Regain Some Financial Independence — Even in Small Ways
Why: Dependency isn't just risky—it eats away at your confidence and leverage. You’re essentially “paid” in housing and groceries right now, but not in power or security. That’s not sustainable.
Action:
If possible, start bringing in a small, flexible income—freelancing, part-time remote work, or anything that lets you rebuild savings.
Revisit childcare options earlier, even a couple days a week, if it gives you breathing space to earn or retrain.
Keep a personal account only you can access. Whatever you earn or save now, squirrel some away.
Clarify Commitment — Don't Settle for Half-In, Half-Out
Why: Wanting to be on the deeds, in the will, or even just taken seriously financially, isn't “gold-digging”—it’s common sense when you’re raising his child and building a life together.
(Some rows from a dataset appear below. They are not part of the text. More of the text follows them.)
(** * Shallow embedding of brightray's NotificationPresenterLinux
    (src/browser/linux/notification_presenter_linux.cc).

    The presenter is glue over libnotify.  The calls it makes into libnotify,
    GLib and the delegate are recorded as events of a trace; the answers of
    those libraries (did a shared object load, did notify_notification_show
    set a GError, ...) are inputs of the operations.  Pointers to
    NotifyNotification objects are handles (nat); a nullable pointer is an
    [option handle].  Dereferencing a freed or never allocated GObject is
    undefined behaviour, modelled by the [None] outcome of the monad. *)

From Stdlib Require Import List String Bool Arith Lia Sorting.Sorted.
Import ListNotations.
Open Scope string_scope.
Open Scope list_scope.

Definition handle := nat.    (* NotifyNotification* *)
Definition delegate := nat.  (* content::DesktopNotificationDelegate* *)

(** Calls made by the presenter to the outside world. *)
Inductive event :=
| EvScanUsrLib                                   (* FileEnumerator over /usr/lib *)
| EvNotificationNew (h : handle) (title body : string)
| EvSetDelegateData (h : handle) (d : delegate)  (* g_object_set_data_full *)
| EvConnectClosed (h : handle)                   (* g_signal_connect "closed" *)
| EvAddAction (h : handle) (action label : string)
| EvPixbufFromSkBitmap                           (* libgtk2ui::GdkPixbufFromSkBitmap *)
| EvSetImageFromPixbuf (h : handle)
| EvSetTimeout (h : handle)
| EvUnrefPixbuf
| EvShow (h : handle)                            (* notify_notification_show *)
| EvClose (h : handle)                           (* notify_notification_close *)
| EvLogError (context : string)                  (* log_and_clear_error *)
| EvUnref (h : handle)                           (* g_object_unref on a notification *)
| EvDisplayed (d : delegate)                     (* delegate->NotificationDisplayed() *)
| EvClosed (d : delegate)                        (* delegate->NotificationClosed() *)
| EvClick (d : delegate)                         (* delegate->NotificationClick() *)
| EvSetCancelCallback (h : handle).              (* *cancel_callback = Bind(...) *)

(** ** UnityIsRunning and its process-wide cache *)

Record unity_cache := {
  unity_has_result : bool;
  unity_result : bool
}.

Definition unity_cache_init : unity_cache :=
  {| unity_has_result := false; unity_result := false |}.

(** The loop over [enumerator.Next()]: the enumerator yields the paths in
    [paths] and then the empty path; the loop also stops at an empty path. *)
Fixpoint scan_usr_lib (paths : list string) : bool :=
  match paths with
  | [] => false
  | haystack :: rest =>
      if String.eqb haystack "" then false
      else if String.prefix "/usr/lib/libunity-" haystack then true
      else scan_usr_lib rest
  end.

(** [env_set]: getenv("ELECTRON_USE_UBUNTU_NOTIFIER") is non-null;
    [usr_lib]: what the FileEnumerator over /usr/lib yields at this call. *)
Definition UnityIsRunning (env_set : bool) (usr_lib : list string) (c : unity_cache)
  : bool * unity_cache * list event :=
  if env_set then (true, c, [])
  else if unity_has_result c then (unity_result c, c, [])
  else
    let found := scan_usr_lib usr_lib in
    let r := if found then true else unity_result c in
    (r, {| unity_has_result := true; unity_result := r |}, [EvScanUsrLib]).

(** ** Init and Create *)

(** What the host answers to the dynamically loaded libnotify. *)
Record libnotify_system := {
  lib_loads : string -> bool;              (* LibNotifyLoader::Load(name) *)
  lib_is_initted : string -> bool;         (* notify_is_initted() of that library *)
  lib_init : string -> string -> bool      (* notify_init(app_name) of that library *)
}.

Record NotificationPresenterLinux := {
  notifications_ : list handle;
  libnotify_loader_ : option string        (* the library that was loaded *)
}.

(** [!Load(a) && !Load(b) && !Load(c)]: try the names in order, stop at the
    first that loads; returns the loaded name and the names tried. *)
Fixpoint load_first (sys : libnotify_system) (names : list string)
  : option string * list string :=
  match names with
  | [] => (None, [])
  | n :: rest =>
      if lib_loads sys n then (Some n, [n])
      else let '(r, tried) := load_first sys rest in (r, n :: tried)
  end.

Definition libnotify_names : list string :=
  ["libnotify.so.4"; "libnotify.so.1"; "libnotify.so"].

Record init_outcome := {
  init_ok : bool;
  init_loaded : option string;
  init_tried : list string;      (* Load calls, in order *)
  init_called : bool             (* notify_init was called *)
}.

Definition Init (sys : libnotify_system) (app_name : string) : init_outcome :=
  let '(loaded, tried) := load_first sys libnotify_names in
  match loaded with
  | None => {| init_ok := false; init_loaded := None; init_tried := tried;
               init_called := false |}
  | Some lib =>
      if lib_is_initted sys lib then
        {| init_ok := true; init_loaded := Some lib; init_tried := tried;
           init_called := false |}
      else
        {| init_ok := lib_init sys lib app_name; init_loaded := Some lib;
           init_tried := tried; init_called := true |}
  end.

(** NotificationPresenter::Create: the constructor sets notifications_ to
    nullptr (the empty GList); on a failed Init the scoped_ptr deletes the
    presenter and nullptr is returned. *)
Definition Create (sys : libnotify_system) (app_name : string)
  : option NotificationPresenterLinux :=
  let o := Init sys app_name in
  if init_ok o then
    Some {| notifications_ := []; libnotify_loader_ := init_loaded o |}
  else None.

(** ** The running presenter *)

(** Process state seen by the presenter: its GList [notifications_], the live
    GObjects (with their "delegate" data, [None] before it is set), the next
    address notify_notification_new hands out, the UnityIsRunning globals
    and the trace of outside calls. *)
Record world := {
  notifications : list handle;
  live : list (handle * option delegate);
  next_handle : handle;
  unity : unity_cache;
  trace : list event
}.

Definition set_notifications (l : list handle) (w : world) : world :=
  {| notifications := l; live := live w; next_handle := next_handle w;
     unity := unity w; trace := trace w |}.
Definition set_live (o : list (handle * option delegate)) (w : world) : world :=
  {| notifications := notifications w; live := o; next_handle := next_handle w;
     unity := unity w; trace := trace w |}.
Definition set_next_handle (n : handle) (w : world) : world :=
  {| notifications := notifications w; live := live w; next_handle := n;
     unity := unity w; trace := trace w |}.
Definition set_unity (c : unity_cache) (w : world) : world :=
  {| notifications := notifications w; live := live w; next_handle := next_handle w;
     unity := c; trace := trace w |}.
Definition add_trace (evs : list event) (w : world) : world :=
  {| notifications := notifications w; live := live w; next_handle := next_handle w;
     unity := unity w; trace := trace w ++ evs |}.

(** A state monad whose [None] outcome is undefined behaviour. *)
Definition M (A : Type) := world -> option (A * world).

Definition ret {A} (a : A) : M A := fun w => Some (a, w).
Definition bind {A B} (m : M A) (k : A -> M B) : M B :=
  fun w => match m w with
           | None => None
           | Some (a, w') => k a w'
           end.
Definition undefined {A} : M A := fun _ => None.
Definition gets {A} (f : world -> A) : M A := fun w => Some (f w, w).
Definition modify (f : world -> world) : M unit := fun w => Some (tt, f w).

Notation "x <- m ;; k" := (bind m (fun x => k))
  (at level 61, m at next level, right associativity).
Notation "m ;; k" := (bind m (fun _ : unit => k))
  (at level 61, right associativity).

Definition emit (evs : list event) : M unit := modify (add_trace evs).

(** GList operations on handles. *)
Definition g_list_append (l : list handle) (h : handle) : list handle := l ++ [h].

Fixpoint g_list_remove (l : list handle) (h : handle) : list handle :=
  match l with
  | [] => []
  | x :: rest => if Nat.eqb x h then rest else x :: g_list_remove rest h
  end.

(** GObject table. *)
Fixpoint object_data (o : list (handle * option delegate)) (h : handle)
  : option (option delegate) :=
  match o with
  | [] => None
  | (k, v) :: rest => if Nat.eqb k h then Some v else object_data rest h
  end.

Definition free_object (o : list (handle * option delegate)) (h : handle)
  : list (handle * option delegate) :=
  filter (fun kv => negb (Nat.eqb (fst kv) h)) o.

Definition update_object (o : list (handle * option delegate)) (h : handle)
  (d : delegate) : list (handle * option delegate) :=
  map (fun kv => if Nat.eqb (fst kv) h then (h, Some d) else kv) o.

Definition notify_notification_new (title body : string) : M handle :=
  h <- gets next_handle ;;
  modify (fun w => set_next_handle (S h) (set_live ((h, None) :: live w) w)) ;;
  emit [EvNotificationNew h title body] ;;
  ret h.

Definition g_object_set_data_full (h : handle) (d : delegate) : M unit :=
  o <- gets live ;;
  match object_data o h with
  | None => undefined
  | Some _ => modify (set_live (update_object o h d)) ;; emit [EvSetDelegateData h d]
  end.

(** The presenter holds the only reference: unref frees the object. *)
Definition g_object_unref (h : handle) : M unit :=
  o <- gets live ;;
  match object_data o h with
  | None => undefined
  | Some _ => modify (set_live (free_object o h)) ;; emit [EvUnref h]
  end.

Definition GetDelegateFromNotification (h : handle) : M delegate :=
  o <- gets live ;;
  match object_data o h with
  | Some (Some d) => ret d
  | _ => undefined      (* freed object, or a null delegate dereferenced *)
  end.

Definition log_and_clear_error (context : string) : M unit :=
  emit [EvLogError context].

(** The host at the time of a call: the environment variable and /usr/lib. *)
Record host := {
  env_ubuntu_notifier : bool;
  usr_lib_files : list string
}.

Definition unity_is_running (hs : host) : M bool :=
  c <- gets unity ;;
  let '(r, c', evs) := UnityIsRunning (env_ubuntu_notifier hs) (usr_lib_files hs) c in
  modify (set_unity c') ;; emit evs ;; ret r.

Record SkBitmap := {
  sk_width : nat;
  sk_height : nat;
  sk_has_pixel_ref : bool
}.

(** SkBitmap::drawsNothing(): empty() || isNull(). *)
Definition drawsNothing (b : SkBitmap) : bool :=
  (Nat.eqb (sk_width b) 0 || Nat.eqb (sk_height b) 0) || negb (sk_has_pixel_ref b).

(** content::PlatformNotificationData, after UTF16ToUTF8. *)
Record PlatformNotificationData := {
  title : string;
  body : string
}.

(** [has_cancel_callback]: cancel_callback is non-null;
    [show_error]: notify_notification_show sets the GError. *)
Definition ShowNotification (hs : host) (data : PlatformNotificationData)
  (icon : SkBitmap) (delegate_ptr : delegate) (has_cancel_callback : bool)
  (show_error : bool) : M unit :=
  notification <- notify_notification_new (title data) (body data) ;;
  g_object_set_data_full notification delegate_ptr ;;
  emit [EvConnectClosed notification] ;;
  u <- unity_is_running hs ;;
  (if negb u then emit [EvAddAction notification "default" "View"] else ret tt) ;;
  (if negb (drawsNothing icon) then
     emit [EvPixbufFromSkBitmap; EvSetImageFromPixbuf notification;
           EvSetTimeout notification; EvUnrefPixbuf]
   else ret tt) ;;
  emit [EvShow notification] ;;
  if show_error then
    log_and_clear_error "notify_notification_show" ;;
    g_object_unref notification
  else
    modify (fun w => set_notifications (g_list_append (notifications w) notification) w) ;;
    emit [EvDisplayed delegate_ptr] ;;
    (if has_cancel_callback then emit [EvSetCancelCallback notification] else ret tt).

Definition DeleteNotification (notification : handle) : M unit :=
  modify (fun w => set_notifications (g_list_remove (notifications w) notification) w) ;;
  g_object_unref notification.

(** [close_error]: notify_notification_close sets the GError. *)
Definition CancelNotification (notification : handle) (close_error : bool) : M unit :=
  emit [EvClose notification] ;;
  (if close_error then log_and_clear_error "notify_notification_close" else ret tt) ;;
  d <- GetDelegateFromNotification notification ;;
  emit [EvClosed d] ;;
  DeleteNotification notification.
The fact he’s withholding these protections while enjoying the benefits of a “wife” role is... well, a red flag.
Action:
Have an honest, direct conversation:
“If you see us as a family and you're planning marriage, why is there resistance to protecting me and our child now?”
If he still refuses to share ownership or update his will, ask yourself: Is this the kind of partnership you want to model for your child?
Let him know: Your long-term involvement is dependent on feeling safe and equal—not just loved.
One last thing, as if I were your real life friend:
You’re not powerless. You’re building the most valuable asset there is—raising a child. But right now, you’re doing it without a safety net. He might not see that clearly. You might not have seen it clearly until now. But the reality is: love without protection is just vulnerability.
You deserve more than a promise. You deserve a plan.
Good luck!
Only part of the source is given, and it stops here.